Needed: Dividends over Exits Mindset in Education Tech (And Finance!)
As I continue to get deeper into this blogging thing, one of the most happily surprising (though upon further reflection, it should have been totally anticipated) side-effects has been my exposure to other lesser-knowns writing, brilliantly and otherwise, about education.
In the last few weeks, Kirsten Winkler (@kirstenwinkler) who blogs about education technology at bigthink.com (Disrupt Education), EDUKWEST, and most recently EdCetera, has proved her worth in my mind. Earlier this week, Winkler posted about the need to change the mindset in education technology from one where investors think about "exits" versus one where they think about receiving ongoing (and increasing) dividends on their investments. (See the full post here: We need a Dividends instead of Exits Mindset in Education.) While I am completely in awe of the increased interest in education the technology sector has shown in the short amount of time that I've been paying attention (3-4 years), I am completely out of my depth when I try and discuss it, so I'll leave it to people like Winkler.
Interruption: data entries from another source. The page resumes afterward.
Definition lane_tasks (l : loc) (s : st) : list job := default [] (tasks s !! l).
Definition set_pool (ps : Lanes.st) (s : st) : st := mkSt ps (tasks s) (callers s) (closers s) (closed s) (destroyed s).
Definition set_tasks (l : loc) (q : list job) (s : st) : st :=
  mkSt (pool s) (<[l := q]> (tasks s)) (callers s) (closers s) (closed s) (destroyed s).
Definition set_caller (i : nat) (p : caller_pc) (s : st) : st :=
  mkSt (pool s) (tasks s) (<[i := p]> (callers s)) (closers s) (closed s) (destroyed s).
Definition set_closer (k : nat) (p : closer_pc) (s : st) : st :=
  mkSt (pool s) (tasks s) (callers s) (<[k := p]> (closers s)) (closed s) (destroyed s).
Definition set_closed (r : loc) (s : st) : st := mkSt (pool s) (tasks s) (callers s) (closers s) ({[r]} ∪ closed s) (destroyed s).
Definition set_destroyed (r : loc) (s : st) : st := mkSt (pool s) (tasks s) (callers s) (closers s) (closed s) ({[r]} ∪ destroyed s).
Definition accept (l : loc) (j : job) (s : st) : st := set_tasks l (lane_tasks l s ++ [j]) s.

(** One task running and one in the channel. *)
Definition lane_capacity : nat := 2.

(** The goroutines inside the resource's lock. *)
Definition caller_in (p : caller_pc) : bool := match p with QHeld | QRefused | QWait => true | QStart | QDone => false end.
Definition closer_in (p : closer_pc) : bool := match p with CStart | CEnd => false | _ => true end.
(** The steps of [doJobCtx] before [syncActive.Add(1)] is done. *)
Definition acquiring (w : Lanes.wait_pc) : bool :=
  match w with Lanes.WActive _ | Lanes.WReleased | Lanes.WEnd _ => false | _ => true end.

Section Machine.

(** The stream or event each wait is on ([None] for [Context.Synchronize]), whether its context can be cancelled, and what each close closes. *)
Variable wait_on : nat -> option loc.
Variable cancellable : nat -> bool.
Variable closes : nat -> loc.
(* ===== verification/Teardown.v ===== *)
(** * Closing a context under its operations (cuda: Context.Close, closeWaitLanes, closeExecutor, doWith, doJobCtx; opMu)

    Every operation of a context holds [opMu] for reading; [Close] takes it for writing, drains and stops the wait lanes, and releases the primary context on the
    command thread.  A cancelled operation gives its read lock back while its job is still on an executor, so the lock alone does not protect the driver's context.
    This file puts the waits and closes of [Drain.v], commands that may be abandoned, and any number of [Close] calls on one context in one machine.
    A goroutine takes [opMu] in the same step as the first thing it does under it; a [Lock] that waits for readers keeps new readers out, as [sync.RWMutex] does. *)

From S2P Require Import Prelude CudaSys Errors Runtime CudaResult ExecutorApi Context Dispatch Resource Lanes Drain.

Module Teardown.

(** [Context.do]: before [opMu], holding it, its closure accepted by the command executor, returned. *)
Inductive op_pc := OStart | OHeld | OWait | ODone.

(** A job of the command executor: the closure of an operation, or the one of [Close] that releases the primary context. *)
Inductive cmd_job := COp (i : nat) | CRelease.

(** [Context.Close]: before [opMu.Lock], waiting for the readers, holding it, closing the lanes it took, the lanes closed, its closure accepted, the context
    released, returned. *)
Inductive x_pc := XStart | XPending | XLocked | XLanes | XCommand | XRelease | XReleased | XEnd.

#[global] Instance op_pc_eq_dec : EqDecision op_pc.
Proof. solve_decision. Defined.
#[global] Instance cmd_job_eq_dec : EqDecision cmd_job.
Proof. solve_decision. Defined.
#[global] Instance x_pc_eq_dec : EqDecision x_pc.
Proof. solve_decision. Defined.

(** [taken] is the local [lanes] of the [closeWaitLanes] that is running, as far as its loop has not closed them; [released] counts the successful
    [PrimaryCtxRelease] calls. *)
Record st := mkSt {
  drain : Drain.st;
  ops : list op_pc;
  cmd : list cmd_job;
  xs : list x_pc;
  taken : list loc;
  closed : bool;
  commandErr : bool;
  released : nat
}.

Definition set_drain (d : Drain.st) (s : st) : st := mkSt d (ops s) (cmd s) (xs s) (taken s) (closed s) (commandErr s) (released s).
Definition set_op (i : nat) (p : op_pc) (s : st) : st := mkSt (drain s) (<[i := p]> (ops s)) (cmd s) (xs s) (taken s) (closed s) (commandErr s) (released s).
Definition set_cmd (q : list cmd_job) (s : st) : st := mkSt (drain s) (ops s) q (xs s) (taken s) (closed s) (commandErr s) (released s).
Definition set_x (x : nat) (p : x_pc) (s : st) : st := mkSt (drain s) (ops s) (cmd s) (<[x := p]> (xs s)) (taken s) (closed s) (commandErr s) (released s).
Definition set_taken (ls : list loc) (s : st) : st := mkSt (drain s) (ops s) (cmd s) (xs s) ls (closed s) (commandErr s) (released s).
Definition set_closed (s : st) : st := mkSt (drain s) (ops s) (cmd s) (xs s) (taken s) true (commandErr s) (released s).
Definition set_commandErr (b : bool) (s : st) : st := mkSt (drain s) (ops s) (cmd s) (xs s) (taken s) (closed s) b (released s).
Definition count_release (s : st) : st := mkSt (drain s) (ops s) (cmd s) (xs s) (taken s) (closed s) (commandErr s) (S (released s)).

(** The context's [waitLanes] replaced. *)
Definition pool_ids (ls : list loc) (p : Lanes.st) : Lanes.st :=
  Lanes.mkSt (Lanes.lanes p) ls (Lanes.fresh p) (Lanes.createMu p) (Lanes.syncActive p) (Lanes.waits p).
Definition with_ids (ls : list loc) (d : Drain.st) : Drain.st := Drain.set_pool (pool_ids ls (Drain.pool d)) d.

Definition lane_ids (s : st) : list loc := Lanes.ids (Drain.pool (drain s)).

(** ** Who holds [opMu] *)

Definition past_start (w : Lanes.wait_pc) : bool := match w with Lanes.WStart => false | _ => true end.

Definition reading_caller (i : nat) (d : Drain.st) : bool :=
  match Drain.callers d !! i, Lanes.waits (Drain.pool d) !! i with
  | Some Drain.QHeld, Some w => past_start w
  | Some (Drain.QRefused | Drain.QWait), _ => true
  | _, _ => false
  end.

Definition reading_closer (k : nat) (d : Drain.st) : bool :=
  match Drain.closers d !! k with
  | Some (Drain.CSnapshot | Drain.CBarrier _ | Drain.CNoop _ _ | Drain.CDestroy) => true
  | _ => false
  end.

Definition reading_op (p : op_pc) : bool := match p with OHeld | OWait => true | OStart | ODone => false end.

(** A [Lock] that waits for the readers, or has been granted. *)
Definition announced (p : x_pc) : bool := match p with XStart | XEnd => false | _ => true end.
Definition holds (p : x_pc) : bool := match p with XStart | XPending | XEnd => false | _ => true end.
Definition past_take (p : x_pc) : bool := match p with XLanes | XCommand | XRelease | XReleased => true | _ => false end.

Definition writer (s : st) : Prop := exists x p, xs s !! x = Some p /\ announced p = true.

(** Nobody reads. *)
Definition drain_quiet (d : Drain.st) : Prop := (forall i, reading_caller i d = false) /\ (forall k, reading_closer k d = false).
Definition quiet (s : st) : Prop := drain_quiet (drain s) /\ forall i p, ops s !! i = Some p -> reading_op p = false.

(** No goroutine becomes a reader. *)
Definition no_new_reader (d d' : Drain.st) : Prop :=
  (forall i, reading_caller i d' = true -> reading_caller i d = true) /\ (forall k, reading_closer k d' = true -> reading_closer k d = true).

Section Machine.

Variable wait_on : nat -> option loc.
Variable cancellable : nat -> bool.
Variable closes : nat -> loc.
(** Whether the context given to an operation can be cancelled. *)
Variable op_cancellable : nat -> bool.

Notation dstep := (Drain.step wait_on cancellable closes).
Notation dinv := (Drain.inv wait_on closes).

Inductive step (s : st) : st -> Prop :=
| inner d : dstep (drain s) d -> (writer s -> Drain.keeps_gates (drain s) d) -> (closed s || commandErr s = true -> no_new_reader (drain s) d) ->
    step s (set_drain d s)
| op_lock i : ops s !! i = Some OStart -> ~ writer s -> closed s || commandErr s = false ->
    step s (set_op i OHeld s)
| op_rejected i : ops s !! i = Some OStart -> ~ writer s ->
    step s (set_op i ODone s)
| op_submit i : ops s !! i = Some OHeld -> (length (cmd s) < Drain.lane_capacity)%nat ->
    step s (set_op i OWait (set_cmd (cmd s ++ [COp i]) s))
| op_not_sent i : ops s !! i = Some OHeld -> op_cancellable i = true ->
    step s (set_op i ODone s)
| op_run i q : cmd s = COp i :: q ->
    step s (set_cmd q s)
| op_receive i : ops s !! i = Some OWait -> COp i ∉ cmd s ->
    step s (set_op i ODone s)
| op_abandon i : ops s !! i = Some OWait -> op_cancellable i = true ->
    step s (set_op i ODone s)
| x_pending x : xs s !! x = Some XStart -> ~ writer s ->
    step s (set_x x XPending s)
| x_lock x : xs s !! x = Some XPending -> quiet s ->
    step s (set_x x XLocked s)
| x_closed x : xs s !! x = Some XLocked -> closed s = true ->
    step s (set_x x XEnd s)
| x_not_recovered x : xs s !! x = Some XLocked -> closed s = false -> commandErr s = true ->
    step s (set_x x XEnd s)
| x_take x : xs s !! x = Some XLocked -> closed s = false ->
    step s (set_x x XLanes (set_taken (lane_ids s) (set_commandErr false (set_drain (with_ids [] (drain s)) s))))
| x_lane x l ls : xs s !! x = Some XLanes -> taken s = l :: ls -> Drain.lane_tasks l (drain s) = [] ->
    step s (set_taken ls s)
| x_lanes_done x : xs s !! x = Some XLanes -> taken s = [] ->
    step s (set_x x XCommand s)
| x_submit x : xs s !! x = Some XCommand -> (length (cmd s) < Drain.lane_capacity)%nat ->
    step s (set_x x XRelease (set_cmd (cmd s ++ [CRelease]) s))
| x_refused x : xs s !! x = Some XCommand ->
    step s (set_x x XEnd s)
| release x q : cmd s = CRelease :: q -> xs s !! x = Some XRelease ->
    step s (set_x x XReleased (set_cmd q (count_release s)))
| release_failed x q b : cmd s = CRelease :: q -> xs s !! x = Some XRelease ->
    step s (set_x x XEnd (set_cmd q (set_commandErr b s)))
| x_finish x : xs s !! x = Some XReleased ->
    step s (set_x x XEnd (set_closed s)).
However, I think the change in mindset she is advocating for is exactly the one that is needed in education finance as well. (I know, I know, I still haven't posted about what exactly a human capital contract is, but I promise, it's coming!) Student loans are a product of an "exits" mindset where lenders want a pre-determined (and pre-valued) exit. The lack of exposure to upside risk forces them to raise all interest rates so that those who pay back their loans subsidize those who default. Human capital contracts are a large and intentional step towards a "dividends" mindset. 13th Avenue Funding, which will utilize a co-op-type arrangement is yet another step in that direction. (Post about 13th Avenue and my recent meeting with their COO coming soon, as well!)